We selected samples ranging in size from 100 to 1000 plants by steps of 100. In the
smallest sample size, SPCLUST-WARD detects a significant QTL on chromosome 4D with
p-value 8.35e-6, and a marginally significant QTL on 2D (p=6.9e-4). SPCLUST-AVG
detects only a QTL on 4D, and SRS detects no QTL. In the next smallest sample size,
SPCLUST-WARD and SPCLUST-AVG both detect significant QTL on Chromosomes 4B
and 4D and a marginally significant QTL on 2B (p=4.8e-4 and p=3.6e-4); SRS detects only a
QTL on Chromosome 4D. Figure 5 depicts the QTL profiles for SPCLUST-AVG, SRS and
the full analysis for a sample size of 200. For the remaining sample sizes, all three selection
methods detect the QTL associated with the dwarfing genes, along with varying QTL on
other chromosomes. Hence it is primarily in the smaller sample sizes that the benefits of
selective phenotyping are realized.
Supplementary Figures
Supp. Fig. 1 For markers genotyped in a 200 line backcross population (a) 95% confidence
intervals for QTL mapping power at three levels of marker density and (b) boxplots of
diversity scores in selected subsets of size 100. Dots in boxplots indicate median diversity
scores.
Supp. Fig. 2 For codominant (red) and dominant (green) markers genotyped on a 200 line
F2 intercross population (a) 95% confidence interval for QTL mapping power at three levels
of marker density and (b) boxplots of diversity (for marker density of 4 cM) in a selected
subsets of size 50. Dots in boxplots indicate median diversity scores.
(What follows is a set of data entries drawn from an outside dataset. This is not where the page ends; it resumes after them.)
Definition fill_circle (cx cy r : Z) : cmd := fun bm =>
  for_range 0 (bm_h bm) (fun y =>
    for_range 0 (bm_w bm) (fun x =>
      let dx := x - cx in
      let dy := y - cy in
      when (dx * dx + dy * dy <=? r * r) (store y x))) bm.

(** ** Floats

    [outline_circle] multiplies its radius by the float 1.5.  Python
    converts the integer to a double first, rounding to nearest, ties to
    even, and raises OverflowError when that reaches [2 ** 1024]; the
    product is rounded again and is infinite from [2 ** 1024] on; an
    integer and a float are compared exactly. *)

(** [n] rounded to 53 significant bits, ties to even. *)
Definition round53 (n : Z) : Z :=
  let a := Z.abs n in
  let s := Z.log2 a - 52 in
  if s <=? 0 then n
  else
    let q := Z.shiftr a s in
    let rest := a - Z.shiftl q s in
    let half := Z.shiftl 1 (s - 1) in
    let q' := if (half <? rest) || ((rest =? half) && Z.odd q) then q + 1 else q in
    Z.sgn n * Z.shiftl q' s.

(** The least power of two that is not a double. *)
Definition float_limit : Z := 2 ^ 1024.

(** [float(n)], the conversion of the integer operand of [n * 1.5]. *)
Definition int_to_float (n : Z) : result Z :=
  let f := round53 n in
  if Z.abs f <? float_limit then Ok f else Raise OverflowError.

(** [lhs <= r * 1.5] for integers [lhs] and [r].  The exact product of the
    double [f] and 1.5 is [3 * f / 2]; [twice] is twice its rounded value,
    infinite when it reaches [2 * float_limit]. *)
Definition le_times_1_5 (lhs r : Z) : result bool :=
  f ← int_to_float r;
  let twice := round53 (3 * f) in
  Ok (if 2 * float_limit <=? twice then true
      else if twice <=? - (2 * float_limit) then false
      else 2 * lhs <=? twice).

Definition outline_circle (cx cy r : Z) : cmd := fun bm =>
  for_range 0 (bm_h bm) (fun y =>
    for_range 0 (bm_w bm) (fun x =>
      let dx := x - cx in
      let dy := y - cy in
      let d := dx * dx + dy * dy in
      fun bm =>
        b ← le_times_1_5 (Z.abs (d - r * r)) r;
        when b (store y x) bm)) bm.

(** ** Floating point

    [fill_triangle] and the dotted circle of [render_glyph] divide and
    take cosines in floats.  Their rounding is not modelled: the two
    float expressions are operations of a class.  An operation has no
    value where the expression raises OverflowError, because an integer
    operand is too large for a double or because the float given to [int]
    is infinite; it has one when the operands are at most [float_bound], far
    inside the range of a double.  Every theorem below holds for each
    instance of the class. *)

Definition point : Type := Z * Z.

Definition float_bound : Z := 2 ^ 1000.

Class FloatModel : Type := {
  (** [int(p0[0] + ((y - p0[1]) / (p1[1] - p0[1])) * (p1[0] - p0[0]))], asked
      only for [p0[1] != p1[1]] and [y] between them.  The list of
      intersections is sorted as floats before the first and the last are
      truncated; [int] is monotone, so these are the least and the greatest
      truncated value, and an infinite intersection is the first or the
      last. *)
  edge_x : point -> point -> Z -> option Z;
  (** [(int(cx + r * cos(radians(deg))), int(cy + r * sin(radians(deg))))] *)
  polar : Z -> Z -> Z -> Z -> option (Z * Z);
  edge_x_returns : forall p0 p1 y,
    snd p0 <> snd p1 ->
    Z.min (snd p0) (snd p1) <= y <= Z.max (snd p0) (snd p1) ->
    Z.abs (fst p0) <= float_bound -> Z.abs (fst p1) <= float_bound ->
    is_Some (edge_x p0 p1 y);
  polar_returns : forall cx cy r deg,
    Z.abs cx <= float_bound -> Z.abs cy <= float_bound ->
    Z.abs r <= float_bound ->
    is_Some (polar cx cy r deg)
}.

(** A statement that evaluates a float expression on its way. *)
Definition float_then {A : Type} (o : option A) (k : A -> cmd) : cmd := fun bm =>
  match o with
  | Some v => k v bm
  | None => Raise OverflowError
  end.

(** The arithmetic of the reals, truncated toward zero as [int] does and
    never out of range; used where an example is evaluated. *)
Definition floor_scaled_sqrt (a n : Z) : Z :=
  if 0 <=? a then Z.sqrt (n * a * a) else - Z.sqrt_up (n * a * a).

(** [int(c + a * sqrt(n) / 2)] *)
Definition trunc_half_sqrt (c a n : Z) : Z :=
  if 0 <=? 2 * c + floor_scaled_sqrt a n
  then (2 * c + floor_scaled_sqrt a n) / 2
  else - ((- (2 * c) + floor_scaled_sqrt (- a) n) / 2).

(** cos and sin of a multiple of 30 degrees, as [s * sqrt(n) / 2]. *)
Definition cos30 (k : Z) : Z * Z :=
  match k mod 12 with
  | 0 => (1, 4) | 1 => (1, 3) | 2 => (1, 1) | 3 => (0, 0)
  | 4 => (-1, 1) | 5 => (-1, 3) | 6 => (-1, 4) | 7 => (-1, 3)
  | 8 => (-1, 1) | 9 => (0, 0) | 10 => (1, 1) | _ => (1, 3)
  end.

(** The two float expressions in exact arithmetic, for operands of at most
    [float_bound]. *)
Definition exact_edge_x (p0 p1 : point) (y : Z) : option Z :=
  if (Z.abs (fst p0) <=? float_bound) && (Z.abs (fst p1) <=? float_bound) then
    Some (Z.quot (fst p0 * (snd p1 - snd p0) + (y - snd p0) * (fst p1 - fst p0))
                 (snd p1 - snd p0))
  else None.

Definition exact_polar (cx cy r deg : Z) : option (Z * Z) :=
  if (Z.abs cx <=? float_bound) && (Z.abs cy <=? float_bound)
       && (Z.abs r <=? float_bound) then
    let '(sc, nc) := cos30 (deg / 30) in
    let '(ss, ns) := cos30 (deg / 30 - 3) in
    Some (trunc_half_sqrt cx (sc * r) nc, trunc_half_sqrt cy (ss * r) ns)
  else None.

#[global] Instance exact_floats : FloatModel.
Proof.
  refine {| edge_x := exact_edge_x; polar := exact_polar |}.
  - intros p0 p1 y _ _ H0 H1. unfold exact_edge_x.
    apply Z.leb_le in H0, H1. rewrite H0, H1. eexists. reflexivity.
  - intros cx cy r deg H0 H1 H2. unfold exact_polar.
    apply Z.leb_le in H0, H1, H2. rewrite H0, H1, H2. simpl.
    destruct (cos30 (deg / 30)), (cos30 (deg / 30 - 3)). eexists. reflexivity.
Defined.

Definition min_list (l : list Z) : Z := foldr Z.min (hd 0 l) l.
Definition max_list (l : list Z) : Z := foldr Z.max (hd 0 l) l.

Section Drawing.
Context {FM : FloatModel}.

(** The x-crossings of row [y] with the three edges, horizontal edges
    skipped: the list [intersections] of [fill_triangle], truncated. *)
Definition intersections (p0 p1 p2 : point) (y : Z) : result (list Z) :=
  for_each [(p0, p1); (p1, p2); (p2, p0)] (fun e xs =>
    let '(a, b) := e in
    if snd a =? snd b then Ok xs
    else if (Z.min (snd a) (snd b) <=? y) && (y <=? Z.max (snd a) (snd b))
    then match edge_x a b y with
         | Some x => Ok (xs ++ [x])
         | None => Raise OverflowError
         end
    else Ok xs) [].

Definition fill_triangle (pts : point * point * point) : cmd := fun bm =>
  let '(p0, p1, p2) := pts in
  let min_y := Z.max 0 (Z.min (snd p0) (Z.min (snd p1) (snd p2))) in
  let max_y := Z.min (bm_h bm - 1) (Z.max (snd p0) (Z.max (snd p1) (snd p2))) in
  for_range min_y (max_y + 1) (fun y bm =>
    xs ← intersections p0 p1 p2 y;
    when (2 <=? Z.of_nat (length xs))
      (for_range (Z.max 0 (min_list xs)) (Z.min (bm_w bm) (max_list xs + 1))
                 (fun x => store y x)) bm) bm.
Supp. Fig. 3 For fully informative markers genotyped in subsets of an 800 line MAGIC 4way population (a) 95% confidence interval for QTL mapping power at three levels of marker
density and (b) boxplots of diversity scores (for marker density of 4 cM) in selected subsets
of size 200 (red), 400 (green), 600 (blue). Dots in boxplots indicate median diversity scores.
Supp. Fig. 4 For biallelic markers genotyped in subsets of an 800 line MAGIC 4-way
population (a) 95% confidence interval for QTL mapping power at three levels of marker
density and (b) boxplots of diversity scores (for marker density of 4 cM) in selected subsets
of size 200 (red), 400 (green), 600 (blue). Dots in boxplots indicate median diversity scores.